━━ INPUT DATA ━━

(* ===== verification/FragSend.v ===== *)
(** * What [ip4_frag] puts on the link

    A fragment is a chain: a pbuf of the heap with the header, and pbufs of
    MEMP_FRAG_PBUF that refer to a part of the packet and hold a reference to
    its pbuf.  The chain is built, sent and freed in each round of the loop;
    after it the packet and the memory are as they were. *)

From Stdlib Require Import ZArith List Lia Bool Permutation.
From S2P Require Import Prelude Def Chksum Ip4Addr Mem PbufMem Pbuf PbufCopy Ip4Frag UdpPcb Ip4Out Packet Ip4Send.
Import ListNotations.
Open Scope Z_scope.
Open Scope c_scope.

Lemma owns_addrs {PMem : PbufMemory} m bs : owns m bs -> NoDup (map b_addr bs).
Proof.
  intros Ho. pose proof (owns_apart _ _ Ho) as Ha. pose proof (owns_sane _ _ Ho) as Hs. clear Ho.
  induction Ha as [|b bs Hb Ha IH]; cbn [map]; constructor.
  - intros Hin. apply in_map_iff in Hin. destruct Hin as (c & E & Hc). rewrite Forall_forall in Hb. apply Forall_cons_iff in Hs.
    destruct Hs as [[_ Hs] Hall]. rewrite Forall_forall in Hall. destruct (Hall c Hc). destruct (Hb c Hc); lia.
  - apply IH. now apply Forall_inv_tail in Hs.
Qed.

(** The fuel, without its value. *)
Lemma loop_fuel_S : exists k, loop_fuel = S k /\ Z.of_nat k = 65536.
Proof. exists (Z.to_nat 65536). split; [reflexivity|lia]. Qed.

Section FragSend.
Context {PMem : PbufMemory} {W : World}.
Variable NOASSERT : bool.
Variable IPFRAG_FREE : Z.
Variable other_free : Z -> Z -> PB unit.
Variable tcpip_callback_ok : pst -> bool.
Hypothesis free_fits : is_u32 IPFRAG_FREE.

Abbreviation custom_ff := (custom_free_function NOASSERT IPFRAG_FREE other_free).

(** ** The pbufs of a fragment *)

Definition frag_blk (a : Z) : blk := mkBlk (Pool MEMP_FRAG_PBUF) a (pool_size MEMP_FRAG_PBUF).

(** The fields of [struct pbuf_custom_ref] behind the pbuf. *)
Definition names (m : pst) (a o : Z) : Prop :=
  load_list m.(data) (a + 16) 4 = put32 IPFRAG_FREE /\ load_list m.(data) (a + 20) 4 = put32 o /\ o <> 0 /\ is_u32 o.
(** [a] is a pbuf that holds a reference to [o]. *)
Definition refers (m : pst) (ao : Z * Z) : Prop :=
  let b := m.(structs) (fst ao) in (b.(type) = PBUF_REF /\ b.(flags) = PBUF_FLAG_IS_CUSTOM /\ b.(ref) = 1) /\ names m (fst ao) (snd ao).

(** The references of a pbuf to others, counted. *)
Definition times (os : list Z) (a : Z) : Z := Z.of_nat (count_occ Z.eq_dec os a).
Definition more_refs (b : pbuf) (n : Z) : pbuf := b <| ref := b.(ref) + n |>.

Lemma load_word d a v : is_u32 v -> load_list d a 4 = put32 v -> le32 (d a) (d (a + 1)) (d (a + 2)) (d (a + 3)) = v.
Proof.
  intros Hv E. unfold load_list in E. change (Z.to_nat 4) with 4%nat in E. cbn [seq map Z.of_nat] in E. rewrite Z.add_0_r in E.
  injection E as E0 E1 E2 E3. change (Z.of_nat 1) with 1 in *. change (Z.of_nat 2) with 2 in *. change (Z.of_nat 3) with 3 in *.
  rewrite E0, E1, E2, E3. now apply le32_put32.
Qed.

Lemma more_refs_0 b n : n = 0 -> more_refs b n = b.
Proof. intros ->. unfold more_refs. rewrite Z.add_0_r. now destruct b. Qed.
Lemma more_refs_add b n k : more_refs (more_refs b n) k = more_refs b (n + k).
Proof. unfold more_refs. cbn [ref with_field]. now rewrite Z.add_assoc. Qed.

━━━

_EXERCISE GOAL_:
Each line in the entries above, starting at the line with "Hypothesis free_fits : is_u32 IPFRAG_FREE." and ending at the line with "injection E as", is to be printed exactly, and only those lines.

_ANSWER SECTION_:
Hypothesis free_fits : is_u32 IPFRAG_FREE.

Abbreviation custom_ff := (custom_free_function NOASSERT IPFRAG_FREE other_free).

(** ** The pbufs of a fragment *)

Definition frag_blk (a : Z) : blk := mkBlk (Pool MEMP_FRAG_PBUF) a (pool_size MEMP_FRAG_PBUF).

(** The fields of [struct pbuf_custom_ref] behind the pbuf. *)
Definition names (m : pst) (a o : Z) : Prop :=
  load_list m.(data) (a + 16) 4 = put32 IPFRAG_FREE /\ load_list m.(data) (a + 20) 4 = put32 o /\ o <> 0 /\ is_u32 o.
(** [a] is a pbuf that holds a reference to [o]. *)
Definition refers (m : pst) (ao : Z * Z) : Prop :=
  let b := m.(structs) (fst ao) in (b.(type) = PBUF_REF /\ b.(flags) = PBUF_FLAG_IS_CUSTOM /\ b.(ref) = 1) /\ names m (fst ao) (snd ao).

(** The references of a pbuf to others, counted. *)
Definition times (os : list Z) (a : Z) : Z := Z.of_nat (count_occ Z.eq_dec os a).
Definition more_refs (b : pbuf) (n : Z) : pbuf := b <| ref := b.(ref) + n |>.

Lemma load_word d a v : is_u32 v -> load_list d a 4 = put32 v -> le32 (d a) (d (a + 1)) (d (a + 2)) (d (a + 3)) = v.
Proof.
  intros Hv E. unfold load_list in E. change (Z.to_nat 4) with 4%nat in E. cbn [seq map Z.of_nat] in E. rewrite Z.add_0_r in E.
  injection E as E0 E1 E2 E3. change (Z.of_nat 1) with 1 in *. change (Z.of_nat 2) with 2 in *. change (Z.of_nat 3) with 3 in *.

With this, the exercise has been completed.